An eventful year comes to an end: the editor-in-chief’s weekly review

I recently read on a social network that January 3rd is the last day on which one can say “Happy New Year”. After that it’s annoying. Since, I suspect, we haven’t met in the coffee kitchen for the most part this year (and Knigge gives a deadline of January 15): Happy New Year to you! We would be delighted if you would continue to read, listen to, watch, comment on and discuss with us our Handelsblatt content in 2023.

As Head of Digital, as the new year begins, I’m thinking hard about how we can make the Handelsblatt even better for you. This can perhaps be explained with a private example: For Christmas, my five-year-old son wanted a life-size, brightly flashing, electrified police motorcycle to ride himself. He received a scissors-cutting learning set. You can probably imagine that he would rather not hire Santa Claus for his services again.

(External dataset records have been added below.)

Lemma run_mark_timed_out o script_id timeout targets h : ordinary_oracle o ->
  (run o (mark_timed_out script_id timeout targets) h).1 = Ok tt.
Proof.
  intros [Hupd Hpub]. revert h. induction targets as [|target targets IH]; intros h; [done|]. cbn [mark_timed_out].
  rewrite run_bind. unfold record_outcome. rewrite run_bind, run_try, run_bind. cbn [run perform].
  destruct (o h (UpdateExecution _ _)) as [[]|e] eqn:E.
  - cbn -[mark_timed_out]. rewrite Hpub. apply IH.
  - unfold on_exception. rewrite (Hupd _ _ _ _ E). cbn [run mret prog_ret]. apply IH.
Qed.

(** When the gathered workers raise, the batch is lost: an exception other than a timeout,
    as when one execution is cancelled, leaves the use case at once and no execution of the
    batch, the finished ones included, is ever updated; a timeout marks every execution as an
    error, whatever its worker had reached. *)
Theorem script_batch_failure (o : oracle) (sched : list nat) (timed_out : bool) (script_id : uuid)
    (request : ScriptExecutionRequestDTO) (timeout : Z) (targets : list ScriptExecutionTargetDTO)
    (h1 h2 : history) (e : exn) :
  ordinary_oracle o ->
  run o (prepare_script parse_uuid script_id request) [] = (Ok (timeout, targets), h1) ->
  run o (wait_for sched timed_out (run_target sha256_hex <$> targets)) h1 = (Raise e, h2) ->
  let '(r, h3) := run o (execute_script parse_uuid sha256_hex has_audit sched timed_out script_id request) [] in
  created h3 = target_ids <$> targets /\
  if isinstance (exn_type e) TimeoutError
  then r = raise TimeoutError (#"Script execution timed out after " ++ str_Z timeout ++ #"s") /\
       updates h3 = (fun target => (st_execution_id target, #"error")) <$> targets
  else r = Raise e /\ updates h3 = [].
Proof.
  intros Ho Hprep Hwait.
  pose proof (wp_run _ o [] _ _ (wp_prepare parse_uuid script_id request)) as Hp. rewrite Hprep in Hp.
  destruct Hp as [[[Ha1 _] Hc1] _].
  pose proof (wp_run _ o h1 _ _ (wp_quiet _ h1 _ (local_workers sha256_hex sched timed_out targets))) as Hw.
  rewrite Hwait in Hw. destruct Hw as [(_ & [Ha2 _ Hc2]) _]. rewrite Ha1 in Ha2. rewrite Hc1 in Hc2.
  unfold execute_script, run_targets. rewrite run_bind, Hprep. cbv beta iota.
  rewrite run_bind, run_try, Hwait. unfold on_class, updates. destruct (isinstance (exn_type e) TimeoutError); [|by rewrite Ha2].
  rewrite run_bind.
  pose proof (wp_run _ o h2 _ _ (wp_mark_timed_out script_id timeout targets h2 (ids_created targets h2 Hc2))) as Hm.
  pose proof (run_mark_timed_out o script_id timeout targets h2 Ho) as Hok.
  destruct (run o (mark_timed_out script_id timeout targets) h2) as [r h3]. cbn in Hok. subst r.
  destruct Hm as [(d & (Hc3 & more & Hm & Ha3 & _) & ->) _]. rewrite run_lift. split; [by rewrite Hc3|]. split; [done|].
  rewrite Ha3, Ha2. transitivity ((fun y : uuid * ExecutionUpdate => (y.1, eu_status y.2)) <$> more.*1); [by rewrite <- list_fmap_compose|].
  by rewrite Hm, <- list_fmap_compose.
Qed.
End properties.

(** ** A concrete run: two nodes, the first execution is cancelled *)

#[local] Existing Instance ascii_only.
#[local] Existing Instance literal_floats.
(* ===== verification/Registry.v ===== *)
(** * Execution registry and lifecycle

    [app/application/services/execution_registry.py]: the in-memory table of running
    tasks, with its clean-up and the callback that removes a finished task; and
    [execution_lifecycle_service.py] over the gateway of
    [app/adapters/persistence/execution_lifecycle.py].  A reading of the monotonic clock
    is a number of seconds.  Asyncio's tasks appear as their names and the set of those
    that are done. *)
From S2P Require Import Prelude PyStr Errors Effects Stateful Dto.

(** ** The registry *)

Abbreviation task := N.
(** A value of the table: a task with the time of its registration, or a bare task
    (only written by tests). *)
Inductive entry := Timed (t : task) (ts : Z) | Direct (t : task).
Definition entry_task (e : entry) : task := match e with Timed t _ | Direct t => t end.

Record registry := {
  rg_tasks : list (uuid * entry);
  rg_done : list task;
  rg_callbacks : list (task * uuid) }.   (* [task.add_done_callback] *)
Definition new_registry : registry := {| rg_tasks := []; rg_done := []; rg_callbacks := [] |}.

Definition _TTL_SECONDS : Z := 3600.

Definition is_expired (now : Z) (e : entry) : bool :=
  match e with Timed _ ts => (_TTL_SECONDS <? now - ts)%Z | Direct _ => false end.
Definition _cleanup_expired (now : Z) (tasks : list (uuid * entry)) : list (uuid * entry) :=
  let expired := (List.filter (fun kv => is_expired now kv.2) tasks).*1 in
  fold_left dict_pop expired tasks.

(** The callbacks of a finished task pop the execution they were made for. *)
Definition run_callbacks (t : task) (callbacks : list (task * uuid)) (tasks : list (uuid * entry)) : list (uuid * entry) :=
  fold_left dict_pop (List.filter (fun c => bool_decide (c.1 = t)) callbacks).*2 tasks.

(** A callback added to a task that is done already runs at once. *)
Definition register_execution (eid : uuid) (t : task) (now : Z) (r : registry) : registry :=
  let tasks := dict_set (_cleanup_expired now (rg_tasks r)) eid (Timed t now) in
  {| rg_tasks := if bool_decide (t ∈ rg_done r) then dict_pop tasks eid else tasks;
     rg_done := rg_done r; rg_callbacks := rg_callbacks r ++ [(t, eid)] |}.
Definition finish_task (t : task) (r : registry) : registry :=
  {| rg_tasks := run_callbacks t (rg_callbacks r) (rg_tasks r);
     rg_done := t :: rg_done r; rg_callbacks := rg_callbacks r |}.

Definition get_execution_task (eid : uuid) (r : registry) : option task := entry_task <$> dict_get (rg_tasks r) eid.
(** The answer of [cancel_execution_task], and the task it asks to stop. *)
Definition cancel_execution_task (eid : uuid) (r : registry) : bool * option task :=
  match dict_get (rg_tasks r) eid with
  | None => (false, None)
  | Some e => if bool_decide (entry_task e ∈ rg_done r) then (false, None) else (true, Some (entry_task e))
  end.

(** ** Histories of the registry *)

Inductive registry_op := Register (eid : uuid) (t : task) (now : Z) | Finish (t : task).
Definition do_op (r : registry) (op : registry_op) : registry :=
  match op with Register eid t now => register_execution eid t now r | Finish t => finish_task t r end.
Definition run_ops (ops : list registry_op) : registry := fold_left do_op ops new_registry.

Definition registered_ids (ops : list registry_op) : list uuid :=
  omap (fun op => match op with Register eid _ _ => Some eid | Finish _ => None end) ops.
(** The service appends one event, to the outbox of the request or to the one that commits
    at once; its details are those given without the sensitive keys; and if that raises an
    exception the caller receives an audit write error. *)
Theorem audit_events_are_sanitized (o : oracle) (action : pystr) (node_id : option uuid) (user : option pystr)
    (details : option jobject) :
  (forall h c e, o h c = Raise e -> isinstance (exn_type e) Exception_ = true) ->
  let checked (required : bool) (r : res unit * history) :=
    exists event, calls r.2 = [if required then EnqueueRequired event else EnqueueOptional event] /\
      ae_action event = action /\ ae_node_id event = node_id /\
      (forall key value, (exists ds, ae_details event = Some ds /\ (key, value) ∈ ds) <->
         (lower key ∉ _SENSITIVE_DETAIL_KEYS) /\ exists ds, details = Some ds /\ (key, value) ∈ ds) /\
      match r.1 with
      | Ok _ => is_ok (o [] (if required then EnqueueRequired event else EnqueueOptional event)) = true
      | Raise e => exn_type e = AuditWriteError
      end in
  checked false (run o (log action node_id user details) []) /\
  checked true (run o (log_required action node_id details) []).
Proof.
  intros Ho checked.
  split; [exists (_event action node_id user details)|exists (_event action node_id None details)];
    unfold log, log_required; rewrite run_try; cbn -[_event _SENSITIVE_DETAIL_KEYS];
    destruct (o [] _) as [u|e] eqn:E; cbn -[_event _SENSITIVE_DETAIL_KEYS]; unfold on_exception; try rewrite (Ho _ _ _ E);
    split_and!; try done; by apply event_details.
Qed.
End service.

(** ** Draining the outbox *)

Section drain.
Context `{Unicode} `{PyFloat} `{ExnNames}.
Context (parse_uuid : pystr -> option uuid) (max_attempts batch_size : Z).
Context (Hmax : (0 < max_attempts)%Z) (Hbatch : (0 < batch_size)%Z).

(** Polls later than [t] and five minutes apart. *)
Fixpoint spaced (t : Z) (polls : list poll) : Prop :=
  match polls with
  | [] => True
  | p :: polls => (t <= po_now p)%Z /\ spaced (po_now p + 300 * second) polls
  end.
Definition run_polls (polls : list poll) (d : db) : db :=
  fold_left (fun d p => (run_once parse_uuid max_attempts batch_size p d).1.2) polls d.
(** The database fails neither at the query nor at the gauges nor at the commit. *)
Definition commits (p : poll) : bool :=
  match po_select p, po_metrics p, po_commit p with None, None, None => true | _, _, _ => false end.
Definition committed_polls (polls : list poll) : list poll := List.filter commits polls.

(** The attempts that are left. *)
Definition remaining (row : outbox_row) : nat :=
  if bool_decide (ob_status row = #"pending") then Z.to_nat (max_attempts - ob_attempts row) else 0.
Definition potential (rows : list (uuid * outbox_row)) : nat := sum_list_with (fun kv => remaining kv.2) rows.
Definition all_due (t : Z) (rows : list (uuid * outbox_row)) : Prop :=
  forall id row, dict_get rows id = Some row -> ob_status row = #"pending" -> (ob_next_attempt_at row <= t)%Z.
Definition idle (d : db) : system := {| sy_db := d; sy_claims := [] |}.

Lemma pending_claimable now rows : NoDup rows.*1 -> all_due now rows -> claimable now [] rows = pending_rows rows.
Proof.
  intros Hnd Hdue. unfold claimable, pending_rows. apply List.filter_ext_in. intros [k row] Hin. cbn.
  rewrite andb_true_r. unfold due. cbn. case_bool_decide as Hst; [|done]. cbn. apply Z.leb_le, (Hdue k row); [|done].
  apply dict_get_NoDup; [done|]. by apply list_elem_of_In.
Qed.

Lemma claim_claims now locks rows : claims batch_size now locks rows (claim batch_size now locks rows).
Proof.
  exists (merge_sort older (claimable now locks rows)). split; [apply merge_sort_Permutation|]. split; [|done].
  apply Sorted_merge_sort. intros a b. unfold older. lia.
Qed.

Lemma claim_nonempty now rows : NoDup rows.*1 -> all_due now rows -> pending_rows rows <> [] ->
  claim batch_size now [] rows <> [].
Proof.
  intros Hnd Hdue Hne. unfold claim. rewrite pending_claimable by done.
  intros E. apply (f_equal length) in E. rewrite length_fmap, length_take, merge_sort_Permutation in E.
  destruct (pending_rows rows); [done|]. cbn [length] in E. lia.
Qed.

Lemma settle_remaining fault nodes now row : row_ok max_attempts row -> ob_status row = #"pending" ->
  remaining (settle parse_uuid max_attempts fault nodes now row) + 1 <= remaining row.
Proof.
  intros Hrow Hst. pose proof (settle_row parse_uuid max_attempts fault nodes now row Hrow Hst Hmax) as (_ & _ & Ha).
  unfold remaining. rewrite (bool_decide_true (ob_status row = _)) by done. unfold settle.
  destruct (attempt _ _ _ _); [rewrite bool_decide_false by done; lia|]. cbn.
  destruct (max_attempts <=? _)%Z; [rewrite bool_decide_false by done; lia|]. rewrite bool_decide_true by done. lia.
Qed.

Lemma potential_settled fault nodes now ids rows :
  NoDup rows.*1 -> NoDup ids -> (forall id, id ∈ ids -> has_status rows id #"pending") ->
  (forall id row, dict_get rows id = Some row -> row_ok max_attempts row) ->
  potential (settle_batch parse_uuid max_attempts fault nodes now ids rows) + length ids <= potential rows.
Proof.
  intros Hnd Hids Hpend Hok.
  assert (length ids <= length (List.filter (fun kv => bool_decide (kv.1 ∈ ids)) rows)) as Hlen.
  { rewrite <- (length_fmap fst (List.filter _ rows)). apply submseteq_length, NoDup_submseteq; [done|].
    intros id Hid. destruct (Hpend id Hid) as (row & Hrow & _). apply dict_get_elem in Hrow.
    apply list_elem_of_fmap. exists (id, row). split; [done|]. apply list_elem_of_In, filter_In.
    split; [by apply list_elem_of_In|]. by apply bool_decide_eq_true. }
  enough (potential (settle_batch parse_uuid max_attempts fault nodes now ids rows) +
          length (List.filter (fun kv => bool_decide (kv.1 ∈ ids)) rows) <= potential rows) by lia.
  clear Hlen Hids. assert (forall id row, (id, row) ∈ rows -> row_ok max_attempts row /\ (id ∈ ids -> ob_status row = #"pending")) as Hall.
  { intros id row Hin. apply (dict_get_NoDup _ _ _ Hnd) in Hin. split; [by apply (Hok id)|].
    intros (r & Hr & Hst)%Hpend. congruence. }
  clear Hnd Hpend Hok. induction rows as [|[id row] rows IH]; [done|]. cbn.
  specialize (IH ltac:(intros; apply Hall; by right)). unfold potential, settle_batch in IH.
  destruct (Hall id row ltac:(by left)) as [Hr Hp]. case_bool_decide as Hid; cbn.
  - rewrite decide_True by done. cbn. pose proof (settle_remaining (fault id) nodes now row Hr (Hp Hid)). lia.
  - rewrite decide_False by done. cbn. lia.
Qed.

(** What a poll does, in terms of the interleaved system: it settles the batch it claims, or it is
    rolled back. *)
Definition settled_poll (p : poll) (d d' : db) : Prop :=
  let ids := claim batch_size (po_now p) [] (db_outbox d) in
  NoDup ids /\ (forall id, id ∈ ids -> has_status (db_outbox d) id #"pending") /\
  db_outbox d' = settle_batch parse_uuid max_attempts (po_insert p) (db_nodes d) (po_now p) ids (db_outbox d).

Lemma run_once_spec p d trace : outbox_inv parse_uuid max_attempts (idle d) trace ->
  let d' := (run_once parse_uuid max_attempts batch_size p d).1.2 in
  db_nodes d' = db_nodes d /\ (settled_poll p d d' \/ d' = d /\ commits p = false) /\
  exists trace', outbox_inv parse_uuid max_attempts (idle d') trace'.
Proof.
  intros Hi. cbn zeta. set (ids := claim batch_size (po_now p) [] (db_outbox d)).
  pose proof (claim_claims (po_now p) [] (db_outbox d)) as Hcl. fold ids in Hcl.
  pose proof (claims_elem _ _ _ _ _ (oi_keys _ _ _ _ Hi) Hcl) as [Hnd Hids].
  pose proof (inv_claim parse_uuid max_attempts batch_size _ _ 0%N (po_now p) ids Hi eq_refl Hcl) as Hi1.
  pose proof (inv_commit parse_uuid max_attempts Hmax _ _ 0%N (po_now p) ids (po_insert p) Hi1 eq_refl) as Hi2. cbn in Hi2.
  assert (deliver_all parse_uuid max_attempts (po_insert p) (po_now p) ids d =
    (Z.of_nat (length (delivered_logs parse_uuid (po_insert p) (db_nodes d) (db_outbox d) ids)),
     {| db_outbox := settle_batch parse_uuid max_attempts (po_insert p) (db_nodes d) (po_now p) ids (db_outbox d);
        db_logs := db_logs d ++ delivered_logs parse_uuid (po_insert p) (db_nodes d) (db_outbox d) ids; db_nodes := db_nodes d |})) as E.
  { apply deliver_all_spec; [apply (oi_keys _ _ _ _ Hi)|done|]. intros id Hid. destruct (Hids id Hid) as (_ & row & Hrow & Hst).
    split; [apply dict_get_key; by eexists|]. intros [l Hl]%dict_get_key.
    destruct (oi_entries _ _ _ _ Hi id l Hl) as (row' & Hrow' & Hst' & _). cbn in Hrow, Hrow'. assert (#"pending" = #"completed") by congruence. done. }
  rewrite E in Hi2. cbn in Hi2. unfold run_once, commits. fold ids. rewrite E.
  assert (forall id, id ∈ ids -> has_status (db_outbox d) id #"pending") as Hpend by (intros id Hid; by apply Hids).
  destruct (po_select p) as [e|]; [split_and!; [done|by right|by eexists]|].
  destruct (po_metrics p) as [e|]; [split_and!; [done|by right|by eexists]|].
  destruct (po_commit p) as [[e []]|]; (split; [done|]); (split; [|by eexists]); [by left|by right|by left].
Qed.

Definition deliverable (nodes : list uuid) (row : outbox_row) : bool :=
  is_ok (_to_audit_log parse_uuid nodes (ob_payload row) 0).

Lemma to_audit_log_time nodes payload now now' :
  is_ok (_to_audit_log parse_uuid nodes payload now) = is_ok (_to_audit_log parse_uuid nodes payload now').
Proof.
  unfold _to_audit_log. destruct (opt_str (payload_get payload #"node_id") _) as [nid|]; [|done]. cbn [mbind res_bind].
  destruct (match nid with None => _ | Some _ => _ end) as [p|]; [|done]. cbn [mbind res_bind]. cbn zeta.
  destruct (match payload_get payload #"action" with JStr _ => _ | _ => _ end) as [a|]; [|done]. cbn [mbind res_bind].
  destruct (opt_str (payload_get payload #"user") _) as [u|]; [|done]. cbn [mbind res_bind].
  by destruct (opt_str (payload_get payload #"details") _).
Qed.

(** A row that was pending, followed through polls in which the database does not fail. *)
Definition progress (nodes : list uuid) (row row' : outbox_row) : Prop :=
  ob_payload row' = ob_payload row /\
  (ob_status row' = #"pending" \/ ob_status row' = if deliverable nodes row then #"completed" else #"failed").

Lemma progress_settle nodes now row row' : progress nodes row row' -> ob_status row' = #"pending" ->
  forall inserted, progress nodes row (settle parse_uuid max_attempts (Ok inserted) nodes now row').
Proof.
  intros [Hp _] Hst inserted. unfold settle, attempt. cbn [mbind res_bind]. rewrite Hp.
  pose proof (to_audit_log_time nodes (ob_payload row) inserted 0) as Ht. unfold progress, deliverable. rewrite <- Ht.
  destruct (_to_audit_log _ _ _ _); cbn; [by auto|]. case_match; auto.
Qed.

Lemma pending_rows_nil rows : (forall id row, (id, row) ∈ rows -> ob_status row <> #"pending") -> pending_rows rows = [].
Proof.
  intros Hno. destruct (pending_rows rows) as [|[id row] rest] eqn:E; [done|]. exfalso.
  assert (In (id, row) (pending_rows rows)) as Hin by (rewrite E; by left).
  apply filter_In in Hin as [Hin Hst]. apply bool_decide_eq_true in Hst. apply (Hno id row); [|done]. by apply list_elem_of_In.
Qed.

Lemma no_potential rows : NoDup rows.*1 -> (forall id row, dict_get rows id = Some row -> row_ok max_attempts row) ->
  potential rows = 0 <-> pending_rows rows = [].
Proof.
  intros Hnd Hok. split.
  - intros Hpot. apply pending_rows_nil. intros id row Hin Hst.
    pose proof (sum_list_with_in (id, row) (fun kv : uuid * outbox_row => remaining kv.2) rows Hin) as Hle.
    fold (potential rows) in Hle. rewrite Hpot in Hle. cbn in Hle. unfold remaining in Hle. rewrite bool_decide_true in Hle by done.
    apply (dict_get_NoDup _ _ _ Hnd) in Hin. destruct (Hok id row Hin) as [(_ & ? & _)|[(E & _)|(E & _)]]; [lia| |];
      by rewrite Hst in E.
  - intros Hnil. unfold potential. clear Hnd Hok. induction rows as [|[id row] rows IH]; [done|]. cbn in *. unfold remaining at 1.
    case_bool_decide; [done|]. by apply IH.
Qed.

Accordingly, my request: If you have any comments, criticism or requests for the Handelsblatt – please contact me at [email protected] Apart from that, I can already tell you: We have a lot planned for this year – a scissor-cutting course is not one of them, I promise.

Top jobs of the day

Find the best jobs now and
be notified by email.

Numerous technical developments are dedicated to saving the world

Technology rules the world – and could make a difference in the future.

If you are also interested in what the world of tomorrow will bring, I recommend our current weekend title. The colleagues Larissa Holzki, Thomas Jahn, Catiana Krapp, Kathrin Witsch and Stephan Scheuer have that the most important tech trends of the new year tracked down, including at the CES technology fair in Las Vegas. Because even if a lot of discussions last year revolved around the Ukraine war, arms deliveries and cold apartments – there are still good ideas with which we might still be able to get the major crises in the world under control.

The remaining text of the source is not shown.